Putting aside the fact that Australia will meet our Kyoto target, the Clean Development Mechanism of Kyoto provides for economic incentives for developed countries which assist non industrialised (Annex 1) countries such as China to reduce their emissions.

Far from being a constraint, our failure to ratify Kyoto excludes us from the economic incentives available.

Australia should be leading the world in the adoption of clean energy. Australia is in a great position to seize the economic benefits of the worldwide push to cleaner energy and more renewable energy.

There is a trillion dollar industry emerging globally in carbon-friendly technologies.

During Chinese Premier Wen Jiabao’s recent visit to Australia, a $300 million deal was signed by renewable energy company Roaring 40’s to provide three windfarms in China. Roaring 40’s announced after the Budget last month they would not be proceeding with projects in Tasmania and South Australia because of a lack of Government support.

These projects were worth $500million, the same level as the total exports of uranium last year.

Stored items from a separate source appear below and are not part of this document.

(** Successor of [x] in the chain [l]; [x] itself when it has none. *)
Fixpoint successor (x : Z) (l : list Z) : Z :=
  match l with
  | y :: ((z :: _) as rest) => if x =? y then z else successor x rest
  | _ => x
  end.

(** A solver that makes no choice: vehicle 0 visits every slot that is
    not a start, in slot order; every other vehicle drives from its
    start to its end. *)
Definition chain (m : RoutingIndexManager) : list Z :=
  let r := model m in
  let size := GetNumberOfIndices m - GetNumberOfVehicles m in
  let start_list := map (Start r) (range (vehicles r)) in
  let visits := filter (fun i => negb (contains i start_list)) (range size) in
  Start r 0 :: visits ++ [End' r 0].

Definition position_of_start (m : RoutingIndexManager) (i : Z) : Z :=
  position i (map (GetStartIndex m) (range (GetNumberOfVehicles m))) 0.

Definition assignment (m : RoutingIndexManager) : Assignment :=
  {| NextValue := fun i =>
       if contains i (chain m) then successor i (chain m)
       else GetEndIndex m (position_of_start m i) |}.

Fixpoint built_manager (calls : list call) : option RoutingIndexManager :=
  match calls with
  | [] => None
  | NewRoutingIndexManager n v starts ends :: _ => manager n v starts ends
  | _ :: rest => built_manager rest
  end.
Variable self_validate_input : SampleProviderInput -> py unit.

(** X10: whatever [validate_input] raises, [provide] raises nothing but a
    [NotFoundException] (the one [validate_input] raised) or a
    [ProviderException] that names the identifier; a [ValidationException]
    in particular never leaves [provide] as such. *)
Theorem provide_raises_not_found_or_provider_error input e :
  provide_with self_validate_input input = Raise e ->
  (exn_cls e = NotFoundException /\ self_validate_input input = Raise e) \/
  (exn_cls e = ProviderException /\
   details e !! "data_id" = Some (Py.VInt (data_id input))).
Proof.
  unfold provide_with, try_except.
  destruct (self_validate_input input) as [[]|e0]; simpl; [discriminate |].
  unfold provide_handler, is_not_found. case_bool_decide as Hcls.
  - intros [= <-]. by left.
  - intros [= <-]. right. simpl. split; [done |].
    unfold Py.dict. simpl. apply lookup_insert_eq.
Qed.

(** X11: an output that [provide] returns carries the identifier it was
    asked for, in its id and in its name, and [validate_input] has accepted
    the input. *)
Theorem provide_output_echoes_identifier input o :
  provide_with self_validate_input input = Return o ->
  id o = data_id input /\
  name o = "Sample Data " +:+ Py.str_int (data_id input) /\
  self_validate_input input = Return tt.
Proof.
  unfold provide_with, try_except.
  destruct (self_validate_input input) as [[]|e0]; simpl.
  - by intros [= <-].
  - unfold provide_handler. by case_match.
Qed.

End Provide.

Section GetMultiple.

Variable self_provide : SampleProviderInput -> py SampleProviderOutput.

(** X12: the batch of two lists of identifiers, one after the other, is the
    batch of the first followed by the batch of the second: the outputs are
    concatenated, and a failure in the first list leaves the second
    untouched. *)
Theorem get_multiple_app ids1 ids2 :
  get_multiple_with self_provide (ids1 ++ ids2) =
    outs1 ← get_multiple_with self_provide ids1;
    outs2 ← get_multiple_with self_provide ids2;
    Return (outs1 ++ outs2).
Proof.
  induction ids1 as [|d ids1 IH].
  - simpl. by destruct (get_multiple_with self_provide ids2).
  - rewrite <- app_comm_cons, !ProviderFacts.get_multiple_with_cons.
    destruct (self_provide {| data_id := d |}) as [o|e]; [| done].
    simpl. rewrite IH.
    destruct (get_multiple_with self_provide ids1) as [outs1|e]; [| done].
    simpl. by destruct (get_multiple_with self_provide ids2).
Qed.

End GetMultiple.

(** X13: the batch operation of the sample Provider returns for every list of
    identifiers, repeated and non-positive identifiers included: one output
    per identifier, with the identifiers in the order given. *)
Theorem get_multiple_returns_one_output_per_id data_ids :
  exists outs,
    get_multiple data_ids = Return outs /\
    length outs = length data_ids /\
    id <$> outs = data_ids.
Proof.
  destruct (ProviderFacts.get_multiple_ids data_ids) as (outs & H & Hids).
  exists outs. split; [done |]. split; [| done].
  rewrite <- Hids. by rewrite length_fmap.
Qed.

End ProviderPipeline.

(** ** The stub endpoints and the exception handlers *)

Module EndpointFacts.

Import Endpoints.

Lemma range_length start stop :
  length (range start stop) = Z.to_nat (stop - start).
Proof. unfold range. apply length_seqZ. Qed.

Lemma range_lookup start stop (k : nat) :
  (k < Z.to_nat (stop - start))%nat ->
  range start stop !! k = Some (start + Z.of_nat k).
Proof. intros Hk. unfold range. apply lookup_seqZ. lia. Qed.

(** X14: a page size of zero makes [list_data] raise [ZeroDivisionError]
    rather than return an empty page; the error is outside the exception
    taxonomy, so the general handler answers it with status 500. *)
Theorem list_data_zero_limit pagination :
  limit pagination = 0 ->
  exists e,
    list_data pagination = Raise e /\
    exn_cls e = Builtin "ZeroDivisionError" /\
    forall debug,
      Main.status_code (Main.general_exception_handler debug e) = 500.
Proof.
  intros Hlimit. unfold list_data, floordiv. rewrite Hlimit. simpl.
  eexists. split; [reflexivity |]. split; [done |]. by intros [].
Qed.

(** X15: for a page size other than zero [list_data] returns; the items are
    the records skip, skip + 1, ... in this order, as many as the page size
    but never more than 10 (none for a negative page size), while the
    reported page size is the one asked for and the total is 100. *)
Theorem list_data_items pagination :
  limit pagination <> 0 ->
  exists r items,
    list_data pagination = Return r /\
    r !! "items" = Some (JList items) /\
    length items = Z.to_nat (Z.min 10 (limit pagination)) /\
    (length items <= 10)%nat /\
    (forall k : nat, (k < length items)%nat ->
       items !! k =
         Some (JDict (list_item (skip pagination + Z.of_nat k)))) /\
    r !! "page_size" = Some (JInt (limit pagination)) /\
    r !! "total" = Some (JInt 100).
Proof.
  intros Hlimit. unfold list_data, floordiv.
  destruct (limit pagination =? 0) eqn:E; [lia |]. simpl.
  eexists _, _. split; [reflexivity |]. split; [done |].
  rewrite length_fmap, range_length.
  replace (skip pagination + Z.min 10 (limit pagination) - skip pagination)
    with (Z.min 10 (limit pagination)) by lia.
  split; [done |]. split; [lia |]. split; [| done].
  intros k Hk. rewrite list_lookup_fmap, range_lookup by lia. done.
Qed.

(** X16: for a non-negative skip and a positive page size the page number
    that [list_data] reports is at least 1 and is the page the skip falls
    in: (page - 1) * limit <= skip < page * limit. *)
Theorem list_data_page pagination :
  0 <= skip pagination ->
  0 < limit pagination ->
  exists r page,
    list_data pagination = Return r /\
    r !! "page" = Some (JInt page) /\
    1 <= page /\
    (page - 1) * limit pagination <= skip pagination
      < page * limit pagination.
Proof.
  intros Hskip Hlimit. unfold list_data, floordiv.
  destruct (limit pagination =? 0) eqn:E; [lia |]. simpl.
  eexists _, _. split; [reflexivity |]. split; [done |].
  pose proof (Z.div_pos (skip pagination) (limit pagination) Hskip Hlimit).
  pose proof (Z.mul_div_le (skip pagination) (limit pagination) Hlimit).
  pose proof (Z.mul_succ_div_gt (skip pagination) (limit pagination) Hlimit).
  split; [lia |]. nia.
Qed.

(** X17: the single-record endpoint answers with the fields of the output
    the sample Provider returns for the same identifier, and an item of the
    list endpoint agrees with it on id, name and value. *)
Theorem get_data_agrees_with_provider data_id o :
  Providers.provide {| Providers.data_id := data_id |} = Return o ->
  get_data data_id =
    Py.dict [("id", JInt (Providers.id o));
             ("name", JStr (Providers.name o));
             ("value", JFloat (Providers.value o));
             ("score", JFloat (Providers.score o))] /\
  forall k, k <> "score" -> list_item data_id !! k = get_data data_id !! k.
Proof.
  intros [= <-]. split; [done |].
  intros k Hk. unfold list_item, get_data, Py.dict. simpl.
  by rewrite (lookup_insert_ne _ "score").
Qed.

(** X18: [update_data] takes the id from the path and [create_data] always
    answers with id 999, whatever the body says; of the body only the keys
    name and value are read (a missing one is replaced by its default), so
    two bodies that agree on them give the same answer. *)
Theorem update_and_create_read_name_and_value data_id request :
  update_data data_id request !! "id" = Some (JInt data_id) /\
  create_data request !! "id" = Some (JInt 999) /\
  (forall v, request !! "name" = Some v ->
     update_data data_id request !! "name" = Some v /\
     create_data request !! "name" = Some v) /\
  (request !! "name" = None ->
     update_data data_id request !! "name"
       = Some (JStr "Updated Sample Data") /\
     create_data request !! "name" = Some (JStr "New Sample Data")) /\
  (forall request',
     request' !! "name" = request !! "name" ->
     request' !! "value" = request !! "value" ->
     update_data data_id request' = update_data data_id request /\
     create_data request' = create_data request).
Proof.
  split; [done |]. split; [done |]. split; [| split].
  - intros v Hv. unfold update_data, create_data, dict_get. rewrite Hv. done.
  - intros Hv. unfold update_data, create_data, dict_get. rewrite Hv. done.
  - intros request' Hname Hvalue.
    unfold update_data, create_data, dict_get. by rewrite Hname, Hvalue.
Qed.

It is appalling that Australian renewable energy innovation is welcomed in China, but not Australia.

Instead of fantasising about nuclear energy, we should support our clean energy industries and cut our greenhouse pollution.

 

Community Support

It is still argued by conservative commentators that our anti-nuclear position holds us back electorally.

Does anyone seriously believe that there are a group of people in marginal electorates whose position is, “I would change my vote to Labor if only they would change to a pro uranium and pro nuclear policy?”

As Newspoll and other polls have shown, the opposite is certainly true. There are many Australians who would be extremely disappointed by a shift in our position and who may consider changing their primary vote.

The intractable problems of cost, safety, waste and proliferation have not been resolved. For that reason I continue to oppose an expansion of the nuclear fuel cycle in Australia, including the opening up of new uranium mines.

It is clear that John Howard is not up to the fundamental challenge of ensuring that Australia cuts its greenhouse pollution and is protected from the threat of climate change.

It’s also clear that the nuclear debate will continue to be dominated by secrets, distortions and distractions.

I began with The Simpsons, so I’ll conclude with a quote from Charles Montgomery Burns, in responding to a question concerning difficulties with the nuclear fuel cycle:

“Oh, ‘meltdown’. It’s one of those annoying

‘buzzwords’. We prefer to call it an unrequested

fission surplus”.

I prefer Australia taking a much more cautious path, not just for ourselves, but in the interests of generations to come.